*** Begin section ***
Open Scope string_scope.

Definition code (c : ascii) : nat := nat_of_ascii c.

Definition is_upper (c : ascii) : bool := (65 <=? code c)%nat && (code c <=? 90)%nat.

Definition lower_char (c : ascii) : ascii :=
  if is_upper c then ascii_of_nat (code c + 32) else c.

(** [s.lower()] *)
Fixpoint lower (s : string) : string :=
  match s with
  | EmptyString => EmptyString
  | String c t => String (lower_char c) (lower t)
  end.

(** [needle in hay] *)
Fixpoint contains (needle hay : string) : bool :=
  prefix needle hay
  || match hay with
     | EmptyString => false
     | String _ t => contains needle t
     end.

(** [s.split(sep)] for a one-character separator. *)
Fixpoint split (sep : ascii) (s : string) : list string :=
  match s with
  | EmptyString => [EmptyString]
  | String c t =>
      if Ascii.eqb c sep then EmptyString :: split sep t
      else match split sep t with
           | f :: fs => String c f :: fs
           | [] => [String c EmptyString]
           end
  end.

Fixpoint take (n : nat) (s : string) : string :=
  match n, s with
  | S n', String c t => String c (take n' t)
  | _, _ => EmptyString
  end.

Fixpoint drop (n : nat) (s : string) : string :=
  match n, s with
  | S n', String _ t => drop n' t
  | _, _ => s
  end.

(** The remainder of [s] after the literal [p], when [s] starts with [p]. *)
Fixpoint after_literal (p s : string) : option string :=
  match p, s with
  | EmptyString, _ => Some s
  | String a p', String b s' => if Ascii.eqb a b then after_literal p' s' else None
  | String _ _, EmptyString => None
  end.

(** ["".join(l)] *)
Definition join (l : list string) : string := fold_right append EmptyString l.

(** *** Characters *)

(** A continuation byte of UTF-8, 10xxxxxx. *)
Definition is_continuation (c : ascii) : bool :=
  (128 <=? code c)%nat && (code c <=? 191)%nat.

Definition starts_with_continuation (s : string) : bool :=
  match s with
  | String b _ => is_continuation b
  | EmptyString => false
  end.

(** The characters of a [str]: each one is a byte that is not a continuation
    byte, with the continuation bytes that follow it. *)
Fixpoint chars (s : string) : list string :=
  match s with
  | EmptyString => []
  | String a t =>
      match chars t with
      | ch :: rest =>
          if starts_with_continuation t then String a ch :: rest
          else String a EmptyString :: ch :: rest
      | [] => [String a EmptyString]
      end
  end.

(** The bits that continuation bytes add to [acc], six for each byte. *)
Fixpoint continuation (acc : N) (s : string) : option N :=
  match s with
  | EmptyString => Some acc
  | String b t =>
      if is_continuation b
      then continuation (acc * 64 + (N.of_nat (code b) - 128)) t
      else None
  end.

(** [ord(ch)]: the code point that the bytes of one character encode. *)
Definition code_point (ch : string) : option N :=
  match ch with
  | EmptyString => None
  | String a t =>
      let a := N.of_nat (code a) in
      let n := String.length t in
      let within (lo hi : N) (r : option N) :=
        match r with
        | Some cp => if (lo <=? cp)%N && (cp <=? hi)%N then Some cp else None
        | None => None
        end in
      if (a <? 128)%N then (if (n =? 0)%nat then Some a else None)
      else if (a <? 192)%N then None
      else if (a <? 224)%N
        then (if (n =? 1)%nat then within 128%N 2047%N (continuation (a - 192) t) else None)
      else if (a <? 240)%N
        then (if (n =? 2)%nat
              then match within 2048%N 65535%N (continuation (a - 224) t) with
                   | Some cp => if (55296 <=? cp)%N && (cp <=? 57343)%N then None else Some cp
                   | None => None
                   end
              else None)
      else if (a <? 248)%N
        then (if (n =? 3)%nat then within 65536%N 1114111%N (continuation (a - 240) t) else None)
      else None
  end.

(** The code points of the digit zero of every run of decimal digits
    (category Nd, Unicode 14.0); the ten digits of a run are consecutive. *)
Definition decimal_zeros : list N :=
  [48; 1632; 1776; 1984; 2406; 2534; 2662; 2790; 2918; 3046; 3174; 3302; 3430;
   3558; 3664; 3792; 3872; 4160; 4240; 6112; 6160; 6470; 6608; 6784; 6800; 6992;
   7088; 7232; 7248; 42528; 43216; 43264; 43472; 43504; 43600; 44016; 65296;
   66720; 68912; 69734; 69872; 69942; 70096; 70384; 70736; 70864; 71248; 71360;
   71472; 71904; 72016; 72784; 73040; 73120; 92768; 92864; 93008; 120782;
   120792; 120802; 120812; 120822; 123200; 123632; 125264; 130032]%N.

(** [unicodedata.decimal]: the value of a decimal digit. *)
Definition decimal_of (cp : N) : option Z :=
  match find (fun z => (z <=? cp)%N && (cp <? z + 10)%N) decimal_zeros with
  | Some z => Some (Z.of_N (cp - z))
  | None => None
  end.

Definition decimal_value (ch : string) : option Z :=
  match code_point ch with
  | Some cp => decimal_of cp
  | None => None
  end.

(** The class [\d] of a [str] pattern, and [ch.isdecimal()]. *)
Definition is_decimal (ch : string) : bool :=
  match decimal_value ch with Some _ => true | None => false end.

(** The whitespace code points from 127 on. *)
Definition unicode_spaces : list N :=
  [133; 160; 5760; 8192; 8193; 8194; 8195; 8196; 8197; 8198; 8199; 8200; 8201;
   8202; 8232; 8233; 8239; 8287; 12288]%N.

Definition is_unicode_space (cp : N) : bool := existsb (N.eqb cp) unicode_spaces.

(** *** Numbers from strings *)

(** What [int] and [float] first make of a character: below 127 it is kept,
    whitespace becomes a space, a decimal digit becomes the ASCII digit of its
    value, and any other character becomes a question mark. *)
Definition ascii_of_char (ch : string) : ascii :=
  match code_point ch with
  | Some cp =>
      if (cp <? 127)%N then ascii_of_N cp
      else if is_unicode_space cp then " "%char
      else match decimal_of cp with
           | Some d => ascii_of_nat (48 + Z.to_nat d)
           | None => "?"%char
           end
  | None => "?"%char
  end.

Definition to_ascii (s : string) : string :=
  string_of_list_ascii (map ascii_of_char (chars s)).

(** The whitespace that the parsers of numbers skip: tab to carriage return,
    and the space. *)
Definition is_space (c : ascii) : bool :=
  ((9 <=? code c)%nat && (code c <=? 13)%nat) || (code c =? 32)%nat.

Definition is_ascii_digit (c : ascii) : bool :=
  (48 <=? code c)%nat && (code c <=? 57)%nat.

Fixpoint lstrip (s : string) : string :=
  match s with
  | EmptyString => EmptyString
  | String c t => if is_space c then lstrip t else s
  end.

Fixpoint rstrip (s : string) : string :=
  match s with
  | EmptyString => EmptyString
  | String c t =>
      let t' := rstrip t in
      if is_space c && String.eqb t' EmptyString then EmptyString else String c t'
  end.

Definition strip (s : string) : string := rstrip (lstrip s).

Definition digit_val (c : ascii) : Z := Z.of_nat (code c - 48).

(** The digits of an integer literal: decimal digits, where a single
    underscore may stand between two digits. *)
Inductive lit_state : Set := NeedDigit | AfterDigit.

Fixpoint int_digits (st : lit_state) (acc : Z) (s : string) : option Z :=
  match s with
  | EmptyString => match st with AfterDigit => Some acc | NeedDigit => None end
  | String c t =>
      if is_ascii_digit c then int_digits AfterDigit (10 * acc + digit_val c) t
      else if Ascii.eqb c "_" then
        match st with
        | AfterDigit => int_digits NeedDigit acc t
        | NeedDigit => None
        end
      else None
  end.

(** [int(s)]: surrounding whitespace is ignored, then an optional sign and
    the digits; anything else is a [ValueError]. *)
Definition int (s : string) : result Z :=
  let s' := strip (to_ascii s) in
  let '(neg, body) :=
    match s' with
    | String c t =>
        if Ascii.eqb c "-" then (true, t)
        else if Ascii.eqb c "+" then (false, t)
        else (false, s')
    | EmptyString => (false, s')
    end in
  match int_digits NeedDigit 0 body with
  | Some n => Ok (if neg then - n else n)%Z
  | None => Raise ValueError
  end.

(** The longest run of ASCII digits at the head of [s], and what follows. *)
Fixpoint span_ascii_digits (s : string) : string * string :=
  match s with
  | EmptyString => (EmptyString, EmptyString)
  | String c t =>
      if is_ascii_digit c
      then let '(ds, rest) := span_ascii_digits t in (String c ds, rest)
      else (EmptyString, s)
  end.

Fixpoint decimal_from (acc : Z) (s : string) : Z :=
  match s with
  | EmptyString => acc
  | String c t => decimal_from (10 * acc + digit_val c) t
  end.

(** An underscore of a float literal stands between two digits; [prev] is
    the character before [s].  The result is [s] without its underscores. *)
Fixpoint drop_underscores (prev : ascii) (s : string) : option string :=
  match s with
  | EmptyString => if Ascii.eqb prev "_" then None else Some EmptyString
  | String c t =>
      if Ascii.eqb c "_"
      then (if is_ascii_digit prev then drop_underscores c t else None)
      else if Ascii.eqb prev "_" && negb (is_ascii_digit c) then None
      else match drop_underscores c t with
           | Some t' => Some (String c t')
           | None => None
           end
  end.

(** The double nearest to a positive rational [n / d], ties to even. *)
Definition nearest_double (n d : Z) : float :=
  let e0 := (Z.log2 n - Z.log2 d)%Z in
  let above :=
    if (0 <=? e0)%Z then (d * 2 ^ e0 <=? n)%Z else (d <=? n * 2 ^ (- e0))%Z in
  let e := if above then e0 else (e0 - 1)%Z in
  if (1024 <=? e)%Z then PosInf
  else
    let p := Z.max (e - 52) (-1074) in
    let num := if (0 <=? p)%Z then n else (n * 2 ^ (- p))%Z in
    let den := if (0 <=? p)%Z then (d * 2 ^ p)%Z else d in
    let q := (num / den)%Z in
    let r := (num mod den)%Z in
    let m :=
      match (2 * r ?= den)%Z with
      | Lt => q
      | Gt => (q + 1)%Z
      | Eq => if Z.even q then q else (q + 1)%Z
      end in
    if (0 <=? p)%Z
    then (if (2 ^ 1024 <=? m * 2 ^ p)%Z then PosInf else Finite (inject_Z (m * 2 ^ p)))
    else Finite (Qred (Qmake m (Z.to_pos (2 ^ (- p))))).

(** The double of the decimal [mantissa * 10 ^ exponent], where [mantissa]
    is a string of [digits] digits. *)
Definition double_of_decimal (mantissa : string) (exponent : Z) : float :=
  let m := decimal_from 0 mantissa in
  let digits := Z.of_nat (String.length mantissa) in
  if (m =? 0)%Z then Finite 0
  else if (309 <? exponent)%Z then PosInf
  else if (digits + exponent <? -324)%Z then Finite 0
  else if (0 <=? exponent)%Z then nearest_double (m * 10 ^ exponent) 1
  else nearest_double m (10 ^ (- exponent)).

Definition negate (x : float) : float :=
  match x with
  | Finite q => Finite (Qred (- q))
  | PosInf => NegInf
  | NegInf => PosInf
  | NaN => NaN
  end.

(** The exponent part of a float literal, empty or "e", a sign, digits. *)
Definition float_exponent (s : string) : option Z :=
  match s with
  | EmptyString => Some 0%Z
  | String c t =>
      if Ascii.eqb c "e" || Ascii.eqb c "E" then
        let '(neg, t') :=
          match t with
          | String c' t' =>
              if Ascii.eqb c' "-" then (true, t')
              else if Ascii.eqb c' "+" then (false, t')
              else (false, t)
          | EmptyString => (false, t)
          end in
        let '(ds, rest) := span_ascii_digits t' in
        if String.eqb ds EmptyString || negb (String.eqb rest EmptyString) then None
        else Some (if neg then - decimal_from 0 ds else decimal_from 0 ds)%Z
      else None
  end.

(** A float literal without its sign: digits with an optional point, and
    an optional exponent; or "inf", "infinity", "nan" in any letter case. *)
Definition float_magnitude (s : string) : option float :=
  let '(ip, r1) := span_ascii_digits s in
  let '(fp, r2) :=
    match r1 with
    | String c t => if Ascii.eqb c "." then span_ascii_digits t else (EmptyString, r1)
    | EmptyString => (EmptyString, r1)
    end in
  if String.eqb (ip ++ fp) EmptyString then
    let l := lower s in
    if String.eqb l "inf" || String.eqb l "infinity" then Some PosInf
    else if String.eqb l "nan" then Some NaN
    else None
  else
    match float_exponent r2 with
    | Some e => Some (double_of_decimal (ip ++ fp) (e - Z.of_nat (String.length fp)))
    | None => None
    end.

(** [float(s)] *)
Definition float (s : string) : result float :=
  match drop_underscores " " (to_ascii s) with
  | None => Raise ValueError
  | Some s1 =>
      let s2 := strip s1 in
      let '(neg, body) :=
        match s2 with
        | String c t =>
            if Ascii.eqb c "-" then (true, t)
            else if Ascii.eqb c "+" then (false, t)
            else (false, s2)
        | EmptyString => (false, s2)
        end in
      match float_magnitude body with
      | Some x => Ok (if neg then negate x else x)
      | None => Raise ValueError
      end
  end.
(** X23. An admin can grant: inserting, under an unused row id, a role
    that an existing identity does not hold yet commits, and the identity
    holds the role afterwards; everything held before is still held. *)
Theorem granting_a_role (db : Db) (uid : option uuid) (r : user_roles_row) (u : uuid) :
  integrity db = true ->
  has_role db uid admin = true ->
  ur_user_id r = Some u ->
  In u (ids_of db) ->
  ~ In (ur_id r) (map ur_id (user_roles db)) ->
  has_role db (Some u) (ur_role r) = false ->
  exists db',
    sql_insert db uid r = Done db'
    /\ has_role db' (Some u) (ur_role r) = true
    /\ (forall v role, has_role db (Some v) role = true -> has_role db' (Some v) role = true).
Proof.
  intros Hint Hadmin Hu Hexists Hrow Hnew.
  rewrite (insert_by_manager db uid (user_roles_all_for_admin db uid Hadmin) r).
  set (db' := table_put (table_rows db ++ [r]) db).
  assert (Hrows : user_roles db' = user_roles db ++ [r]) by reflexivity.
  exists db'. split.
  { apply commit_integrity. unfold integrity in *.
    apply andb_prop in Hint as [Hint Hord]. apply andb_prop in Hint as [Hid Hcat].
    change (catalog_integrity db') with (catalog_integrity db).
    change (orders_integrity db') with (orders_integrity db).
    rewrite Hcat, Hord, !andb_true_r.
    unfold identity_integrity in *. repeat (apply andb_prop in Hid as [Hid ?]).
    change (auth_users db') with (auth_users db).
    change (profiles db') with (profiles db). rewrite Hrows.
    repeat (apply andb_true_intro; split); try assumption.
    - rewrite map_app. simpl. rewrite distinct_snoc.
      apply andb_true_intro. split; [assumption|].
      apply negb_true_iff, not_true_iff_false. now rewrite mem_uuid_In.
    - rewrite forallb_app. simpl. rewrite Hu. simpl.
      apply andb_true_intro. split; [assumption|].
      rewrite andb_true_r. now apply mem_uuid_In.
    - apply unique_assignments_snoc; [assumption|].
      intros a Ha. apply not_true_iff_false. intros Hsame.
      unfold same_assignment in Hsame. apply andb_prop in Hsame as [Hsu Hsr].
      rewrite Hu in Hsu. destruct (ur_user_id a) as [k|] eqn:Ek; [|discriminate].
      simpl in Hsu. destruct (N.eqb_spec k u) as [->|]; [|discriminate].
      apply user_role_eqb_eq in Hsr.
      assert (has_role db (Some u) (ur_role r) = true); [|congruence].
      apply has_role_spec. exists a, u. repeat split; auto. }
  split.
  - rewrite (@has_role_snoc db' _ _ u (ur_role r) Hrows). rewrite Hu. simpl.
    rewrite N.eqb_refl. simpl.
    replace (user_role_eqb (ur_role r) (ur_role r)) with true
      by (symmetry; now apply user_role_eqb_eq).
    apply orb_true_r.
  - intros v role Hheld. rewrite (@has_role_snoc db' _ _ v role Hrows).
    fold (has_role db (Some v) role). now rewrite Hheld.
Qed.

Lemma granting_a_role_witness :
  exists db',
    sql_insert sample_db (Some 1%N) (mk_user_roles_row 9 (Some 3%N) staff None) = Done db'
    /\ has_role db' (Some 3%N) staff = true.
Proof.
  destruct (@granting_a_role sample_db (Some 1%N)
              (mk_user_roles_row 9 (Some 3%N) staff None) 3 eq_refl eq_refl eq_refl)
    as (db' & Hrun & Hheld & _).
  - simpl. tauto.
  - simpl. intuition discriminate.
  - reflexivity.
  - now exists db'.
Defined.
*** End section ***
Your objective: Transcribe the records above exactly, beginning at the line that contains "Definition is_upper (c" and ending with the line that contains "else match split sep t with", both included, and nothing else.

Written solution:
Definition is_upper (c : ascii) : bool := (65 <=? code c)%nat && (code c <=? 90)%nat.

Definition lower_char (c : ascii) : ascii :=
  if is_upper c then ascii_of_nat (code c + 32) else c.

(** [s.lower()] *)
Fixpoint lower (s : string) : string :=
  match s with
  | EmptyString => EmptyString
  | String c t => String (lower_char c) (lower t)
  end.

(** [needle in hay] *)
Fixpoint contains (needle hay : string) : bool :=
  prefix needle hay
  || match hay with
     | EmptyString => false
     | String _ t => contains needle t
     end.

(** [s.split(sep)] for a one-character separator. *)
Fixpoint split (sep : ascii) (s : string) : list string :=
  match s with
  | EmptyString => [EmptyString]
  | String c t =>
      if Ascii.eqb c sep then EmptyString :: split sep t
      else match split sep t with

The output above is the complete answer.